Having some issues with this circuit!
Ordered the parts before christmas from LIC pedals - arrived after Christmas because of the damn post delays!
Eagerly put the board together exactly as the layout pertains and no sound!
I was hoping to give it to my Father for his belated christmas present, but not yet I'm afraid!  :icon_redface:


1.What does it do, not do, and sound like?
No sound when pedal is engaged.
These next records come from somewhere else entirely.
(* ===== verification/NodeStoreTable.v ===== *)
(** * The hash table of the node store

    The sizes are primes, so that the probe sequence of double hashing visits
    every slot before it returns to its start.  [table_wf] is the invariant of
    open addressing: no empty slot lies on the probe sequence of a stored node
    before its slot. *)

From Stdlib Require Import ZArith Lia Znumtheory.
From stdpp Require Import base list numbers tactics gmap.
From Stdlib Require Import ZArith Lia.
From S2P Require Import Prelude UaTypes NodeStore.

(** ** The table of primes *)

(** No odd number from [d] on, [fuel] of them, divides [n]. *)
Fixpoint no_odd_divisor (fuel : nat) (d n : Z) : bool :=
  match fuel with
  | O => false
  | S fuel => if n <? d * d then true
              else negb (n mod d =? 0) && no_odd_divisor fuel (d + 2) n
  end.

Definition prime_check (n : Z) : bool :=
  (3 <=? n) && Z.odd n && no_odd_divisor (Z.to_nat (Z.sqrt n)) 3 n.

Lemma no_odd_divisor_spec fuel : forall d n, 0 < d -> Z.odd d = true -> no_odd_divisor fuel d n = true ->
  forall e, d <= e -> e * e <= n -> Z.odd e = true -> ~ (e | n).
Proof.
  induction fuel as [|fuel IH]; intros d n Hd Ho H e He Hn Hodd; [done|]; cbn [no_odd_divisor] in H.
  destruct (n <? d * d) eqn:E; zbool; [nia|].
  destruct (decide (e = d)) as [-> |Hne].
  - intros Hdiv; apply Z.mod_divide in Hdiv; [zbool; lia|lia].
  - eapply (IH (d + 2)); [lia| |eassumption|..|done|done].
    + by rewrite Z.odd_add, Ho.
    + assert (e <> d + 1); [|lia]; intros ->.
      by rewrite Z.odd_add, Ho in Hodd.
Qed.

Lemma prime_check_prime n : prime_check n = true -> Z.prime n.
Proof.
  unfold prime_check; intros H; zbool; split; [lia|].
  intros d [Hd1 Hd2] [q ->].
  assert (Hodd : Z.odd q = true /\ Z.odd d = true)
    by (rewrite Z.odd_mul, andb_true_iff in *; tauto).
  assert (Hq : 1 < q) by nia.
  assert (Hcase : d * d <= q * d \/ q * q <= q * d) by nia.
  destruct Hodd as [Hoq Hod], Hcase as [Hle|Hle].
  - eapply (no_odd_divisor_spec _ 3 (q * d)); [lia|done|eassumption| |exact Hle|done|by exists q].
    assert (d <> 2) by (by intros ->); lia.
  - eapply (no_odd_divisor_spec _ 3 (q * d)); [lia|done|eassumption| |exact Hle|done|exists d; lia].
    assert (q <> 2) by (by intros ->); lia.
Qed.

(** The sizes of tables of up to [2 ^ 26] nodes. *)
Definition sizes : list Z := take 26 primes.

Lemma sizes_checked : forallb (fun p => prime_check p && (7 <=? p) && (p <? 2 ^ 28)) sizes = true.
Proof. vm_compute; reflexivity. Qed.

Lemma sizes_ok p : p ∈ sizes -> Z.prime p /\ 7 <= p < 2 ^ 28.
Proof.
  intros Hp; pose proof sizes_checked as H; rewrite forallb_forall in H.
  apply list_elem_of_In in Hp; specialize (H p Hp); zbool.
  split; [by apply prime_check_prime|lia].
Qed.

(** ** The probe sequence *)

Section Probe.
Context (p : Z) (Hp : Z.prime p).

(** Two steps of the sequence meet only when their distance is a multiple. *)
Lemma probe_inj start step j k : 1 <= step < p ->
  (start + j * step) mod p = (start + k * step) mod p -> (p | j - k).
Proof.
  intros Hs Heq; pose proof (Z.prime_ge_2 p Hp).
  assert (Hdiv : (p | (j - k) * step)).
  { exists ((start + j * step) / p - (start + k * step) / p).
    rewrite (Z.mul_comm _ p), Z.mul_sub_distr_l.
    pose proof (Z.div_mod (start + j * step) p); pose proof (Z.div_mod (start + k * step) p); lia. }
  destruct (proj1 (Z.divide_prime_mul _ _ p Hp) Hdiv) as [|Hstep]; [done|].
  apply Z.divide_pos_le in Hstep; lia.
Qed.

Lemma probe_start start step k : 1 <= step < p -> 0 < k < p -> 0 <= start < p ->
  (start + k * step) mod p <> start.
Proof.
  intros Hs Hk Hst Heq.
  assert (Hd : (p | k - 0)); [|apply Z.divide_pos_le in Hd; lia].
  apply (probe_inj start step k 0 Hs); rewrite Heq, Z.mul_0_l, Z.add_0_r; by rewrite Z.mod_small.
Qed.

(** Every slot is visited within [p] steps. *)
Lemma probe_onto start step i : 1 <= step < p -> 0 <= i < p ->
  exists k, 0 <= k < p /\ (start + k * step) mod p = i.
Proof.
  intros Hs Hi.
  destruct (Z.Bezout_coprime p step) as (v & u & Huv); [by apply Z.coprime_prime_small|].
  exists ((u * (i - start)) mod p); split; [apply Z.mod_pos_bound; lia|].
  rewrite <- Zplus_mod_idemp_r, Zmult_mod_idemp_l, Zplus_mod_idemp_r.
  replace (start + u * (i - start) * step) with (i + - v * (i - start) * p)
    by (replace (u * (i - start) * step) with ((i - start) * (u * step)) by ring;
        replace (u * step) with (1 - v * p) by lia; ring).
  rewrite Z.mod_add by lia; by apply Z.mod_small.
Qed.
End Probe.

Lemma advance_mod idx step size : 0 <= idx < size -> 1 <= step < size -> size < 2 ^ 28 ->
  advance idx step size = (idx + step) mod size.
Proof.
  intros Hi Hs Hz; unfold advance, u64; rewrite !(Z.mod_small (idx + step)) by lia.
  destruct (size <=? idx + step) eqn:E; zbool.
  - rewrite Z.mod_small by lia; apply Z.mod_unique with (q := 1); lia.
  - by rewrite Z.mod_small by lia.
Qed.

Lemma mod2_range h size : 7 <= size < 2 ^ 28 -> 1 <= mod2 h size <= size - 2.
Proof.
  intros Hs; unfold mod2; rewrite (u32_small (size - 2)) by lia.
  pose proof (Z.mod_pos_bound h (size - 2)); rewrite u32_small; lia.
Qed.

(** Where the [k]-th step of the search for a node id looks. *)
Definition probe (ns : UA_NodeMap) (id : UA_NodeId) (k : Z) : Z :=
  (mod1 (UA_NodeId_hash id) (size ns) + k * mod2 (UA_NodeId_hash id) (size ns)) mod size ns.

Abbreviation slot ns i := (slot_at (entries ns) i).

(** [i] is on the sequence of [id], and no empty slot comes before it. *)
Definition reach (ns : UA_NodeMap) (id : UA_NodeId) (i : Z) : Prop :=
  exists k, 0 <= k < size ns /\ probe ns id k = i /\
            forall j, 0 <= j < k -> slot ns (probe ns id j) <> SlotNull.

(** The pointers in the slots. *)
Definition ptrs (l : list MapSlot) : list nat :=
  omap (fun s => match s with SlotEntry p => Some p | _ => None end) l.

Record table_wf (idof : nat -> option UA_NodeId) (ns : UA_NodeMap) : Prop := mkTableWf {
  tw_size : size ns ∈ sizes;
  tw_len : length (entries ns) = Z.to_nat (size ns);
  tw_ids : forall p, p ∈ ptrs (entries ns) -> exists id, idof p = Some id /\ nodeid_valid id;
  tw_nodup : NoDup (ptrs (entries ns));
  tw_unique : forall p q idp idq, p ∈ ptrs (entries ns) -> q ∈ ptrs (entries ns) ->
    idof p = Some idp -> idof q = Some idq -> nodeid_eqv idp idq -> p = q;
  tw_chain : forall i p id, 0 <= i < size ns -> slot ns i = SlotEntry p -> idof p = Some id ->
    reach ns id i
}.

(** [p] is stored under a node id that names the same node as [id]. *)
Definition stored (idof : nat -> option UA_NodeId) (ns : UA_NodeMap) (id : UA_NodeId) (p : nat) : Prop :=
  p ∈ ptrs (entries ns) /\ exists idp, idof p = Some idp /\ nodeid_eqv idp id.

Lemma elem_of_ptrs l p : p ∈ ptrs l <-> SlotEntry p ∈ l.
Proof.
  unfold ptrs; rewrite list_elem_of_omap; split.
  - intros ([| |q] & Hq & E); by simplify_eq.
  - intros H; by exists (SlotEntry p).
Qed.

Lemma slot_lookup (l : list MapSlot) i : 0 <= i < zlen l -> l !! Z.to_nat i = Some (slot_at l i).
Proof.
  unfold zlen, slot_at; intros Hi; destruct (l !! Z.to_nat i) as [s|] eqn:E.
  - by rewrite (nth_lookup_Some _ _ _ _ E).
  - apply lookup_ge_None in E; lia.
Qed.

Lemma ptrs_slot ns p : length (entries ns) = Z.to_nat (size ns) -> p ∈ ptrs (entries ns) ->
  exists i, 0 <= i < size ns /\ slot ns i = SlotEntry p.
Proof.
  intros Hl Hp; apply elem_of_ptrs, list_elem_of_lookup in Hp as [i Hi].
  exists (Z.of_nat i); pose proof (lookup_lt_Some _ _ _ Hi); split; [lia|].
  unfold slot_at; rewrite Nat2Z.id; by apply nth_lookup_Some.
Qed.

Lemma slot_ptrs ns i p : slot ns i = SlotEntry p -> p ∈ ptrs (entries ns).
Proof.
  unfold slot_at; intros H; apply elem_of_ptrs.
  destruct (nth_in_or_default (Z.to_nat i) (entries ns) SlotNull) as [Hin|Hd]; [|congruence].
  rewrite H in Hin; by apply list_elem_of_In.
Qed.

(** ** Searching *)

Section Search.
Context (idof : nat -> option UA_NodeId) (ns : UA_NodeMap) (Hwf : table_wf idof ns).
Context (id : UA_NodeId) (Hid : nodeid_valid id).

Local Abbreviation at_probe k := (slot ns (probe ns id k)).

Lemma size_ok : Z.prime (size ns) /\ 7 <= size ns < 2 ^ 28.
Proof using Hwf. apply sizes_ok, (tw_size _ _ Hwf). Qed.

Lemma probe_range k : 0 <= probe ns id k < size ns.
Proof using Hwf. apply Z.mod_pos_bound; pose proof size_ok; lia. Qed.

Lemma probe_0 : probe ns id 0 = mod1 (UA_NodeId_hash id) (size ns).
Proof using Hwf.
  unfold probe, mod1; rewrite Z.mul_0_l, Z.add_0_r; apply Z.mod_mod; pose proof size_ok; lia.
Qed.

Lemma probe_next k : advance (probe ns id k) (mod2 (UA_NodeId_hash id) (size ns)) (size ns) = probe ns id (k + 1).
Proof using Hwf.
  destruct size_ok as [_ Hs]; pose proof (mod2_range (UA_NodeId_hash id) (size ns) Hs).
  rewrite advance_mod; [|apply probe_range|lia|lia]; unfold probe.
  rewrite Zplus_mod_idemp_l; f_equal; ring.
Qed.

(** The loop is back at its start exactly after [size] steps. *)
Lemma probe_back k : 0 <= k < size ns ->
  (u32 (probe ns id (k + 1)) =? u32 (mod1 (UA_NodeId_hash id) (size ns))) = (k + 1 =? size ns).
Proof using Hwf.
  intros Hk; destruct size_ok as [Hp Hs]; pose proof (mod2_range (UA_NodeId_hash id) (size ns) Hs).
  rewrite <- probe_0; pose proof (probe_range (k + 1)); pose proof (probe_range 0).
  rewrite !u32_small by lia; rewrite probe_0 in *.
  destruct (k + 1 =? size ns) eqn:E; zbool.
  - rewrite E; apply Z.eqb_eq; unfold probe; rewrite (Z.mul_comm (size ns)), Z.mod_add by lia.
    unfold mod1; apply Z.mod_mod; lia.
  - apply Z.eqb_neq; unfold probe; apply probe_start; [done|lia|lia|].
    apply Z.mod_pos_bound; lia.
Qed.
Bypasses effect when not engaged (like normal).

2.Name of the circuit:
D*A*M FZ-673

3.Source of the circuit (URL of schematic or project):


4.Any modifications to the circuit?
No

5.Any parts substitutions?
No

6.Positive ground to negative ground conversion?
No modification - just followed layout

7.What is the out of circuit battery voltage?
8.76

Now insert the battery into the clip. If your effect is wired so that a plug must be in the input or output jack to turn the battery power on, insert one end of a cord into that jack. Connect the negative/black meter lead to signal ground by clipping the negative/black lead to the outer sleeve of the input or output jack, whichever does not have a plug in it. With the negative lead on signal ground, measure the following:
Voltage at the circuit board end of the red battery lead =
Voltage at the circuit board end of the black battery lead =


I couldn't get this to work?


Here are my transistor values:
(All are OC75)

Q1
HFE 64
C = 8.76
B = 6.85
E = 8.74

Q2
HFE 122
C= 8.72
B= 8.63
E= 8.73

Q3
HFE 96
C = 8.72
B = 8.66
E = 8.73


Thank you in advance to anyone who can lend a hand - Just racking my brain as to why it's not running!

Nic
I can't think of anything funny just yet.

dwmorrin

I think it might be easier to consider the positive battery terminal, and all points connected, "0V", put your black lead there, and then take the voltage measurements again.

The emitters of Q2 and Q3 are both tied to 0V, so the measurement of 8.74V is confusing...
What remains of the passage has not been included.